Having designed this Paper as the Sequel to that upon Exercise, I have not here considered Temperance as it is a Moral Virtue, which I shall make the Subject of a future Speculation, but only as it is the Means of Health.


[Footnote 1: ‘The History of the Greek King and Douban the Physician’ told by the Fisherman to the Genie in the story of ‘the Fisherman.’]
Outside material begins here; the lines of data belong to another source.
(* ===== verification/FilterWitness.v ===== *)
(** The theorems on filters and node queries, applied to concrete ones: a
    serializer of values that is injective, records held in a map. *)
From S2P Require Import Prelude Types Floats PropertyValue PropertyValueFacts LabelCatalog FilterBase FilterFacts NodeFilter NodeFilterFacts NodeQuery NodeQueryFacts.

Module FilterWitness.

(** ** A serializer *)
Fixpoint write_text (s : list byte) : list byte := match s with [] => [z2b 0] | b :: s => z2b 1 :: b :: write_text s end.
Fixpoint write_value (v : PropValue) : list byte :=
  match v with
  | PNull => [z2b 0]
  | PBool b => [z2b 1; bool_byte b]
  | PInt z => z2b 2 :: i64_be z
  | PUInt z => z2b 3 :: be_bytes 8 z
  | PFloat z => z2b 4 :: be_bytes 8 z
  | PString s => z2b 5 :: write_text s
  | PBytes s => z2b 6 :: write_text s
  | PArray l => z2b 7 :: (fix all l := match l with [] => [z2b 0] | v :: l => z2b 1 :: write_value v ++ all l end) l
  | PMap m =>
      z2b 8 :: (fix all m := match m with [] => [z2b 0] | (k, v) :: m => z2b 1 :: write_text k ++ write_value v ++ all m end) m
  end.
Lemma write_text_inj a b r s : write_text a ++ r = write_text b ++ s -> a = b /\ r = s.
Proof.
  revert b. induction a as [|x a IH]; intros [|y b] E; cbn [write_text app] in E; [by injection E|done|done|].
  apply cons_eq_inj in E as [_ [-> E]%cons_eq_inj]. apply IH in E as [-> ->]. done.
Qed.
Lemma write_value_inj a b r s : value_wf a -> value_wf b -> write_value a ++ r = write_value b ++ s -> a = b /\ r = s.
Proof.
  revert b r s. induction a as [|x|z|z|z|x|x|l IH|m IH] using PropValue_nested_ind;
    intros [|x'|z'|z'|z'|x'|x'|l'|m'] r s Ha Hb E; try done; cbn [write_value app] in E; apply cons_eq_inj in E as [_ E].
  - done.
  - cbn [app] in E. apply cons_eq_inj in E as [->%bool_byte_inj ->]. done.
  - apply i64_be_app_inj in E as [-> ->]; done.
  - apply be_app_inj in E as [-> ->]; done.
  - apply be_app_inj in E as [-> ->]; done.
  - by apply write_text_inj in E as [-> ->].
  - by apply write_text_inj in E as [-> ->].
  - apply value_wf_array in Ha, Hb. enough (l = l' /\ r = s) as [-> ->] by done. revert l' Hb E.
    induction l as [|v l IHl]; intros [|v' l'] Hb E; cbn [app] in E; [by injection E|done|done|].
    apply Forall_cons in IH as [IHv IH], Ha as [Hv Ha], Hb as [Hv' Hb].
    apply cons_eq_inj in E as [_ E]. rewrite <- !app_assoc in E. apply IHv in E as [-> E]; [|done..].
    apply IHl in E as [-> ->]; done.
  - apply value_wf_map in Ha as [_ Ha], Hb as [_ Hb]. enough (m = m' /\ r = s) as [-> ->] by done. revert m' Hb E.
    induction m as [|[k v] m IHm]; intros [|[k' v'] m'] Hb E; cbn [app] in E; [by injection E|done|done|].
    apply Forall_cons in IH as [IHv IH], Ha as [Hv Ha], Hb as [Hv' Hb]. cbn [snd] in *.
    apply cons_eq_inj in E as [_ E]. rewrite <- !app_assoc in E. apply write_text_inj in E as [-> E].
    apply IHv in E as [-> E]; [|done..]. apply IHm in E as [-> ->]; done.
Qed.
#[local] Instance rmp : RmpValue := {| rmp_value_to_vec := write_value |}.
#[local] Instance rmp_laws : RmpValueLaws.
Proof.
  split. intros a b Ha Hb E. apply (write_value_inj a b [] []); [done..|]. cbn in E. by rewrite !app_nil_r.
Qed.

(** ** A filter *)
Import NodeFilterSpec NodeFilter NodeFilterFacts NodeQuery NodeQuerySpec NodeQueryFacts.
Abbreviation text := str_of.
Definition expr : E.t :=
  E.And [E.PropertyEquals (text "age") (PInt 30);
         E.Or [E.KeyIn [text "b"; text "a"; text "b"]; E.Not (E.Not (E.PropertyExists (text "name")))];
         E.PropertyRange (text "age") (Some (Included (PFloat 0x4034000000000000))) None;
         E.PropertyIn (text "name") [PString (text "x"); PString (text "y")];
         E.UpdatedAtRange (Some 5) None].
Ltac fits := intros n k E Hk; vm_compute in E; apply (inj Some), Ok_inj in E as <-; vm_compute in Hk;
  apply (inj Some) in Hk as <-; reflexivity.
Lemma expr_wf_ok : expr_wf expr.
Proof. repeat split; repeat constructor; cbn; try lia. Qed.
Lemma expr_fits : keys_fit expr.
Proof. cbn [keys_fit expr]. repeat split; try fits. Qed.
Lemma filter_normalization_exact_witness :
  exists r, normalize_node_filter_expr expr = Some r /\ forall filter, r = Ok filter ->
    forall node, node_wf node ->
      (forall b, node_filter_metadata_outcome filter (sn_meta (select node)) = Some b -> expr_matches expr node = b)
      /\ forall fields,
           agree filter fields (select node) ->
           (forall key, key ∈ collect_node_filter_property_keys filter [] ->
              btree_get key (sn_props fields) = btree_get key (nr_props node)) ->
           node_filter_projected_matches filter fields = expr_matches expr node.
Proof. apply (filter_normalization_exact expr); [exact expr_wf_ok|exact expr_fits]. Defined.

(** ** A query *)
Definition person (id : Z) (key : string) (age name : PropValue) (updated_at : Z) : NodeRecord :=
  mkNodeRecord id (NodeLabels.mk [1]) (text key) [(text "age", age); (text "name", name)] 0 updated_at 0 None None 0.
Definition records : gmap Z NodeRecord :=
  {[ 1 := person 1 "a" (PInt 30) (PString (text "x")) 5;
     2 := person 2 "b" (PInt 31) (PString (text "x")) 5;
     4 := person 4 "c" (PFloat 0x403e000000000000) (PString (text "y")) 9;
     7 := person 7 "d" (PInt 30) (PString (text "z")) 9;
     9 := person 9 "e" (PUInt 30) (PString (text "y")) 7 ]}.
Definition record (id : Z) : option NodeRecord := records !! id.
#[local] Instance sources : NodeSources := {|
  find_node_visibility_meta ids :=
    Ok ((fun id => match record id with Some node => Live (visibility_meta node) | None => Missing end) <$> ids);
  find_node_projected_fields ids needs := Ok ((fun id => selected_node_fields needs <$> record id) <$> ids)
|}.
Lemma records_wf id node : record id = Some node -> nr_id node = id /\ node_wf node.
Proof.
  unfold record, records. intros E.
  repeat (apply lookup_insert_Some in E as [[<- <-]|[_ E]]); [..|apply lookup_singleton_Some in E as [<- <-]].
  all: split; [done|]; split; [unfold i64; cbn; lia|]; intros k v Hv; cbn [nr_props person] in Hv; cbn [btree_get] in Hv;
    repeat (destruct (decide _) in Hv; [apply (inj Some) in Hv as <-; cbn; try done; lia|]); done.
Qed.
#[local] Instance sources_laws : NodeSourcesLaws record.
Proof.
  split.
  - intros id node E. by apply records_wf.
  - intros ids states E. apply Ok_inj in E as <-. rewrite <- list_fmap_compose. apply list_fmap_ext. intros _ id _.
    cbn. by destruct (record id).
  - intros ids needs fields E. by apply Ok_inj in E as <-.
Qed.
Definition catalog : gmap str Z := {[ text "Person" := 1; text "City" := 2 ]}.
Definition query : NodeQuery :=
  mkNodeQuery (Some (mkLabelFilter [text "Person"; text "Nowhere"] Any)) [] [] (Some expr) (mkPage (Some 2) None) NodeIdAsc false.
Definition normalized : NormalizedNodeQuery :=
  match normalize_node_query catalog query with Some (Ok nq) => nq | _ => mkNormalized None Unconstrained [] [] N.AlwaysTrue false (mkPage None None) [] end.
Definition candidates : list Z := [1; 2; 3; 4; 7; 9].
Lemma all_candidates : forallb (fun '(id, _) => bool_decide (id ∈ candidates)) (map_to_list records) = true.
Proof. vm_compute. reflexivity. Qed.
Lemma node_query_page_exact_witness :
  query_node_page_from_candidates candidates normalized None = Ok (mkVerified [1; 4] (Some 4))
  /\ match query_node_page_from_candidates candidates normalized None with
     | Err e => source_error e
     | Ok page => exists hits,
         ascending hits
         /\ (forall id, id ∈ hits <-> after_cursor (q_page query) id = true
                        /\ exists node, record id = Some node /\ query_selects catalog query None node = true)
         /\ let limit := page_limit (q_page query) in
            vp_ids page = (if limit =? 0 then hits else take (Z.to_nat limit) hits)
            /\ vp_next_cursor page = (if (limit =? 0) || (len hits <=? limit) then None else last (take (Z.to_nat limit) hits))
     end.
Proof.
  split; [vm_compute; reflexivity|].
  apply (node_query_page_exact catalog query true None normalized).
  - vm_compute. reflexivity.
  - split; [exact expr_wf_ok|exact expr_fits].
  - intros id node E. by apply records_wf in E as [_ ?].
  - repeat constructor.
  - reflexivity.
  - cbn. split; [done|]. unfold usize_max. lia.
  - intros id node E _. pose proof all_candidates as Hall. rewrite forallb_forall in Hall.
    unfold record in E. apply elem_of_map_to_list, list_elem_of_In in E. apply Hall in E. by apply bool_decide_eq_true in E.
Defined.
End FilterWitness.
[Footnote 2: Diog. Laert., ‘Lives of the Philosophers’, Bk. vi. ch. 2.]

[Footnote 3: and at]

[Footnote 4: Sir William Temple does not quote as a saying, but says himself, near the end of his ‘Essay upon Health and Long Life of Government of Diet and Exercise’,

‘In both which, all excess is to be avoided, especially in the common use of wine: Whereof the first Glass may pass for Health, the second for good Humour, the third for our Friends; but the fourth is for our Enemies.’]

[Footnote 5: Diogenes Laertius in ‘Life of Socrates’; AElian in ‘Var. Hist.’ Bk. xiii.]